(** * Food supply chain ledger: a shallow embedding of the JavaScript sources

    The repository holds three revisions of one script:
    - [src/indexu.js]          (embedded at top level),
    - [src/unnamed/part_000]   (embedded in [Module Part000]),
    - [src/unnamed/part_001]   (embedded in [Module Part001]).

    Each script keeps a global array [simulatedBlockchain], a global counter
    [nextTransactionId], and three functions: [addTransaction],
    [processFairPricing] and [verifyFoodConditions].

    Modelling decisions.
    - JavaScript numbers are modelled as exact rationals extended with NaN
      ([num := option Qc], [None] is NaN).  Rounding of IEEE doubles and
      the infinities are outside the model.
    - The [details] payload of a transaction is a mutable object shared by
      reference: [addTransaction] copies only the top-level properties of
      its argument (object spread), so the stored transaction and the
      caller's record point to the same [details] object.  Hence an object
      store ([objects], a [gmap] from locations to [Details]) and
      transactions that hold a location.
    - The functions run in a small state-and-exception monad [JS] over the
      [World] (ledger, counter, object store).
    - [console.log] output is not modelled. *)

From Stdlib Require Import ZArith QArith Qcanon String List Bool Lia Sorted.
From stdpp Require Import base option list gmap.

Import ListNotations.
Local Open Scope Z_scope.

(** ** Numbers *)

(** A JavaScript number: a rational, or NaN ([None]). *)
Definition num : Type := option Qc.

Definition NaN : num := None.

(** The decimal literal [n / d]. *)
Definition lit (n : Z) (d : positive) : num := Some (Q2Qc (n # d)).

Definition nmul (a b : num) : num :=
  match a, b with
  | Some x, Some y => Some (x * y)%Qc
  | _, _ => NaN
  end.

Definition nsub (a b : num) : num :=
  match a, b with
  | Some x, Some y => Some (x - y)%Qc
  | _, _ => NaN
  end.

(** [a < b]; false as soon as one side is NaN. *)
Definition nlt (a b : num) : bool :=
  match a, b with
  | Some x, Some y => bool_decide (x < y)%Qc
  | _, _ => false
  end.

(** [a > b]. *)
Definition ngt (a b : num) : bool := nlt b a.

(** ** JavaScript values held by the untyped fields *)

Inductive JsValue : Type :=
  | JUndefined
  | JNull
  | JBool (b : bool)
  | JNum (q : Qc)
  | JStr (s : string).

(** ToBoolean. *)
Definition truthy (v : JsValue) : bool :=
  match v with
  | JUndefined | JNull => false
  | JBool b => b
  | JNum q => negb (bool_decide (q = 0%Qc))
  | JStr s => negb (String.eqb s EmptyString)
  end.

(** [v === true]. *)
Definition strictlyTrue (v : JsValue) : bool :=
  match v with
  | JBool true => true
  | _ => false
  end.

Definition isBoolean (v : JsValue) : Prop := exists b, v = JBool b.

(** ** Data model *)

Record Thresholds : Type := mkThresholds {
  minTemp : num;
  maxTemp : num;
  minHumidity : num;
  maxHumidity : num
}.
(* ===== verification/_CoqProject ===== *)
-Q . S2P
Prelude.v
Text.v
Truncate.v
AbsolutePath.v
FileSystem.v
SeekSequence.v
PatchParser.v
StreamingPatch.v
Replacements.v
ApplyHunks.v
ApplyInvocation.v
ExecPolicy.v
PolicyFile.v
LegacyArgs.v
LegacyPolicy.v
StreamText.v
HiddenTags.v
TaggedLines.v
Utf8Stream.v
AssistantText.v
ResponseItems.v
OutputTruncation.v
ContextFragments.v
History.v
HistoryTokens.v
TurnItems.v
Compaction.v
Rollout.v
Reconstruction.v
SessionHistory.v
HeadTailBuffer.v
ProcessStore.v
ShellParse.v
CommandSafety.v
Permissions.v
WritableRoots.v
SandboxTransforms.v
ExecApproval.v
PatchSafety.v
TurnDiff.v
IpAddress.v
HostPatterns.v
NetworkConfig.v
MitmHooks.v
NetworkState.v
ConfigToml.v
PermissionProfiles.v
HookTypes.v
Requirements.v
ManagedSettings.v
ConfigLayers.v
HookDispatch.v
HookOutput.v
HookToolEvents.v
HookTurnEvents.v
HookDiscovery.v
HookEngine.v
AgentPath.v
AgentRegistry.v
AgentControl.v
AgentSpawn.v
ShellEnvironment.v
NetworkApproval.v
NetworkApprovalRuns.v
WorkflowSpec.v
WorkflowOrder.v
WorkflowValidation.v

◇ ◇ ◇ ◇ ◇ ◇ ◇

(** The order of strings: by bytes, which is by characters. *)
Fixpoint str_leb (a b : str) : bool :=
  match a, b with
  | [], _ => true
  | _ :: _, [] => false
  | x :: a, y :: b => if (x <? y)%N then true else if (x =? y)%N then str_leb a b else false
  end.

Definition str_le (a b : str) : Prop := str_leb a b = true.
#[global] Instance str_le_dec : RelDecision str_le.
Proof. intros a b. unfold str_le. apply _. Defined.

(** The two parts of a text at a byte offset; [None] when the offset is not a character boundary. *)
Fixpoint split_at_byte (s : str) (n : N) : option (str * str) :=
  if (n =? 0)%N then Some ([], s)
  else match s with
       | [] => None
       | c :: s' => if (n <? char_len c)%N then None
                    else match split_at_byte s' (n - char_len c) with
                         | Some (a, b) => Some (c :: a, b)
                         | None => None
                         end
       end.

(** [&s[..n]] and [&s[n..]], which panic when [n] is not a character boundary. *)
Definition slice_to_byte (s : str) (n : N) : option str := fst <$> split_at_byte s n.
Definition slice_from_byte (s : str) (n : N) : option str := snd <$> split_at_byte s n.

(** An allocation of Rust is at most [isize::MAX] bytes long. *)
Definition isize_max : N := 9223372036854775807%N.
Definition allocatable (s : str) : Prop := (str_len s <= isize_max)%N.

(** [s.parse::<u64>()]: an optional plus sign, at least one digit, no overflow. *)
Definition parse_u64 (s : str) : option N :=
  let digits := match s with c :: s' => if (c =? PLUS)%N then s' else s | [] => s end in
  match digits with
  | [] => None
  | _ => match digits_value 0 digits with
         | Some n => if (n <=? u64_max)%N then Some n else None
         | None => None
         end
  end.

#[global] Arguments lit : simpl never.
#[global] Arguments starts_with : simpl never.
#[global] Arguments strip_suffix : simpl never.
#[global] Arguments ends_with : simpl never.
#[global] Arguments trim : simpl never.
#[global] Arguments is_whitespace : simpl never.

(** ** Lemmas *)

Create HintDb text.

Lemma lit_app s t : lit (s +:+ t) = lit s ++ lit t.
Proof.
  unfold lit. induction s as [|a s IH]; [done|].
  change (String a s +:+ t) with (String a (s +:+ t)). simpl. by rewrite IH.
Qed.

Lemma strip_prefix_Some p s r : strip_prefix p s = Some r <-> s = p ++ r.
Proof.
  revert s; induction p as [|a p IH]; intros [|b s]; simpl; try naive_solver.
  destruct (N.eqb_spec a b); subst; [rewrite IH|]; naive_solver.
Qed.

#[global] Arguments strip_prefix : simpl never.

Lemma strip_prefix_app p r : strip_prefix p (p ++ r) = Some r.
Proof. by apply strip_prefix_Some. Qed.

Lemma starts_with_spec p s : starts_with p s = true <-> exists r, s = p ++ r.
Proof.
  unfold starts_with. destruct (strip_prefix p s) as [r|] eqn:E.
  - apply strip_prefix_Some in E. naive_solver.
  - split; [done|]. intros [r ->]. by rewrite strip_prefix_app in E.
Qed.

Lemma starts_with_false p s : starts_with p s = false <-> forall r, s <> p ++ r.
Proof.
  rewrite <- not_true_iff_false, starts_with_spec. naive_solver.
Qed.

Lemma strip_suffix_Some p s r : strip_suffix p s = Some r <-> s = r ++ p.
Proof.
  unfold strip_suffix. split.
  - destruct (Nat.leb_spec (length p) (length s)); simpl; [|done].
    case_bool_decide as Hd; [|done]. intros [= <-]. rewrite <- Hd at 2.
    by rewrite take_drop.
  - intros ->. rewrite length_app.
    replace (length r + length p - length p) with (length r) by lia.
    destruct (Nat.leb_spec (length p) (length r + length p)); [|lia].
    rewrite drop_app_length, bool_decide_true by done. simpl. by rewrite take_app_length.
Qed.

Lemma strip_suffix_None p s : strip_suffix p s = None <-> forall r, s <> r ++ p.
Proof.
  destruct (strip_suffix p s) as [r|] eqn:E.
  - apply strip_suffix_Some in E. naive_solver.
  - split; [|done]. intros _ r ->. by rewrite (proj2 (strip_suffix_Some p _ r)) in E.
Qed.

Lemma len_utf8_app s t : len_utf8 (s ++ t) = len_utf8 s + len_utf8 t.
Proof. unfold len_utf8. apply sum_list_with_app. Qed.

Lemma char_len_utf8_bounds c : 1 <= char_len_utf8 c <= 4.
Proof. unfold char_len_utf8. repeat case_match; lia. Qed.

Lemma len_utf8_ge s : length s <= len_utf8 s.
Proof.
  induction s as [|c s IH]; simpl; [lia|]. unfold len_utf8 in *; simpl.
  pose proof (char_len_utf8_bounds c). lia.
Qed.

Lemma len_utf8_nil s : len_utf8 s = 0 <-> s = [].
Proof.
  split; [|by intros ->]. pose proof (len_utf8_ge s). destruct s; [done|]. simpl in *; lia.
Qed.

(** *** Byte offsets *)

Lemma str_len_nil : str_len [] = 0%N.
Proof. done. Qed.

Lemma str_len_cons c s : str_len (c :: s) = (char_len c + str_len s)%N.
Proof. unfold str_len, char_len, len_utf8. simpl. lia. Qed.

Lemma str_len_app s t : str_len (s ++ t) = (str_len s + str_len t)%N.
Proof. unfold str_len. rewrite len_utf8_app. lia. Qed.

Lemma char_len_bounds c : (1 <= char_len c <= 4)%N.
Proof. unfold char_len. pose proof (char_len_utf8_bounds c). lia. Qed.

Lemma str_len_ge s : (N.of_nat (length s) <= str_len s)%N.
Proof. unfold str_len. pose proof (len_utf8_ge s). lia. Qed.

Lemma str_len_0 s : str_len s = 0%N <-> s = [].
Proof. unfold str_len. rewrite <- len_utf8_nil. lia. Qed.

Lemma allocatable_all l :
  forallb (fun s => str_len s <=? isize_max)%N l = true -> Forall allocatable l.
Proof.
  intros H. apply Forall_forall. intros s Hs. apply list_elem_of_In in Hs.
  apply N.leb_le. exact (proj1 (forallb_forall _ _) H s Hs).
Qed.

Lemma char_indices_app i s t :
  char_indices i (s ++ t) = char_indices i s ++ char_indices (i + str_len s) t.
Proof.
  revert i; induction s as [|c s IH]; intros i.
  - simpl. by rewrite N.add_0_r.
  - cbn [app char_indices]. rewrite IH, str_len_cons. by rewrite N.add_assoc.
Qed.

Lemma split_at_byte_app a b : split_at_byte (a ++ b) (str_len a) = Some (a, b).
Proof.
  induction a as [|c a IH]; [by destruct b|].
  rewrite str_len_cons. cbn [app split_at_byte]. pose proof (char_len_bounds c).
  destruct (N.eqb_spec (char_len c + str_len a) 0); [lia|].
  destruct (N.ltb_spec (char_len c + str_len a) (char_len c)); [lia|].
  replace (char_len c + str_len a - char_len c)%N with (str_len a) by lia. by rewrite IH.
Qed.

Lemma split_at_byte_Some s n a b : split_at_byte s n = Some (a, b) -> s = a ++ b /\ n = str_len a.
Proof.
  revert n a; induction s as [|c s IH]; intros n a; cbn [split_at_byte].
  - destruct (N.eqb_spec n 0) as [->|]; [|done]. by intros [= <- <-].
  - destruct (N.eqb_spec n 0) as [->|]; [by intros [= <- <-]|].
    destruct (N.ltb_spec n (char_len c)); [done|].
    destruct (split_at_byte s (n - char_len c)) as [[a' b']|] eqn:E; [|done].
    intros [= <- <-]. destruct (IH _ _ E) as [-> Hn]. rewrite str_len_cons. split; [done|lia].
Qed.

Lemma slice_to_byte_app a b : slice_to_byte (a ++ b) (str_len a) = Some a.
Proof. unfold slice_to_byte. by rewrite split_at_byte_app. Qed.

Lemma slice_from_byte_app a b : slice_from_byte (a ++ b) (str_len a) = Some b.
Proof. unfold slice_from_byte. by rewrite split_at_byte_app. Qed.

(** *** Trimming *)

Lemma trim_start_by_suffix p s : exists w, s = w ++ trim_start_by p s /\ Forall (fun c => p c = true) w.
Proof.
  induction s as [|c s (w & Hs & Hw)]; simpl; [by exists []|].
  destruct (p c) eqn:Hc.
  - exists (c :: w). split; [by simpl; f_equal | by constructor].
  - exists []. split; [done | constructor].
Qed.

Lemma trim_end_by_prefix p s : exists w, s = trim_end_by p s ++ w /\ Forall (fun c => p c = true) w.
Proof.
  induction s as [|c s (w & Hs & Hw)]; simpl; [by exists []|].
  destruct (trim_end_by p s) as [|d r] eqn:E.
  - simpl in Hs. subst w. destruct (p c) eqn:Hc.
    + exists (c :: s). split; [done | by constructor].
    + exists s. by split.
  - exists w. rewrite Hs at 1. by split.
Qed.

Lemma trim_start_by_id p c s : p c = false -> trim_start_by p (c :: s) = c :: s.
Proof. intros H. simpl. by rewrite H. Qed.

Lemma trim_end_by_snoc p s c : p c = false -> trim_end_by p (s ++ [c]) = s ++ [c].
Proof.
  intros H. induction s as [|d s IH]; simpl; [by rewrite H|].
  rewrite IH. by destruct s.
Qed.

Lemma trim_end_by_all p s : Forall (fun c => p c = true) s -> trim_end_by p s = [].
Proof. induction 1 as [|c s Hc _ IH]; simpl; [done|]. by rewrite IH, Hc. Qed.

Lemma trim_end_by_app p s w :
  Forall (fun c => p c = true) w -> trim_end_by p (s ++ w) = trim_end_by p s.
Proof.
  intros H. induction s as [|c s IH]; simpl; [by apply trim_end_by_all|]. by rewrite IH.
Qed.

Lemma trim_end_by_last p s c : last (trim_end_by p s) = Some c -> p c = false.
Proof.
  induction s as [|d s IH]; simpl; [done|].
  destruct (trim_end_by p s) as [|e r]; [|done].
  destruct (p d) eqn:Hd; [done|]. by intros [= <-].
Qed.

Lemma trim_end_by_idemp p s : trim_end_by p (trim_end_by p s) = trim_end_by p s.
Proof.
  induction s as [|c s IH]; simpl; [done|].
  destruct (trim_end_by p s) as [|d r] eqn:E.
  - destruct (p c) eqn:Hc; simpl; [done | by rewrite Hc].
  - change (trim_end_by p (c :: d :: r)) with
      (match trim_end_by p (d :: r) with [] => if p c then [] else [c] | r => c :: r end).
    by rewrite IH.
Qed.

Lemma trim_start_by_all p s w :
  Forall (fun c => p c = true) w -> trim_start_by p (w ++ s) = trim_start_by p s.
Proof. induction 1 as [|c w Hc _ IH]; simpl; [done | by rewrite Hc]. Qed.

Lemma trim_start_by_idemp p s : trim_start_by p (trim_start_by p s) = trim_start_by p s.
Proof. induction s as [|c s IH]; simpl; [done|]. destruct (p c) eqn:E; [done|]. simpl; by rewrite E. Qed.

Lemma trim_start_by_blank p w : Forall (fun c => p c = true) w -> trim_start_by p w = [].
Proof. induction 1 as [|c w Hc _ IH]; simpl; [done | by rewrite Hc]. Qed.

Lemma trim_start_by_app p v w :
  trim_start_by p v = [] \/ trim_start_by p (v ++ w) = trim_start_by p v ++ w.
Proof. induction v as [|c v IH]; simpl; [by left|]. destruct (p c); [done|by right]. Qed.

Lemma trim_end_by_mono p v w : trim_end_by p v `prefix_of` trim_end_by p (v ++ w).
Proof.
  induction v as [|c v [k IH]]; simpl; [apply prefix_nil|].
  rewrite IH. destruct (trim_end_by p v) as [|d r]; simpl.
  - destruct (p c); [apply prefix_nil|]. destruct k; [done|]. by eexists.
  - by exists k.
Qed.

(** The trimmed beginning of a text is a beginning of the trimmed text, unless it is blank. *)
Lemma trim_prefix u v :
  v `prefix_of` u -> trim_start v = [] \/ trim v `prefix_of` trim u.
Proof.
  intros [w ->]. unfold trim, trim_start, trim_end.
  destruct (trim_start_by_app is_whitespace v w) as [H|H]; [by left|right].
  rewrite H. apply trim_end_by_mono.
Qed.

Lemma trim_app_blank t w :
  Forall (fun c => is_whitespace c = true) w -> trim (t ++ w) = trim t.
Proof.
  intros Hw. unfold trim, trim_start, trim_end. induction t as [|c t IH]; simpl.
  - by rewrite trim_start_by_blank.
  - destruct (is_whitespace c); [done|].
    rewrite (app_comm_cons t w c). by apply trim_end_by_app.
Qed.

◇ ◇ ◇ ◇ ◇ ◇ ◇

> **PROBLEM REQUIREMENTS**: Look through the entries and return every line where "modelled" appears.

> **ANSWER SECTION**:
    - JavaScript numbers are modelled as exact rationals extended with NaN
    - [console.log] output is not modelled. *)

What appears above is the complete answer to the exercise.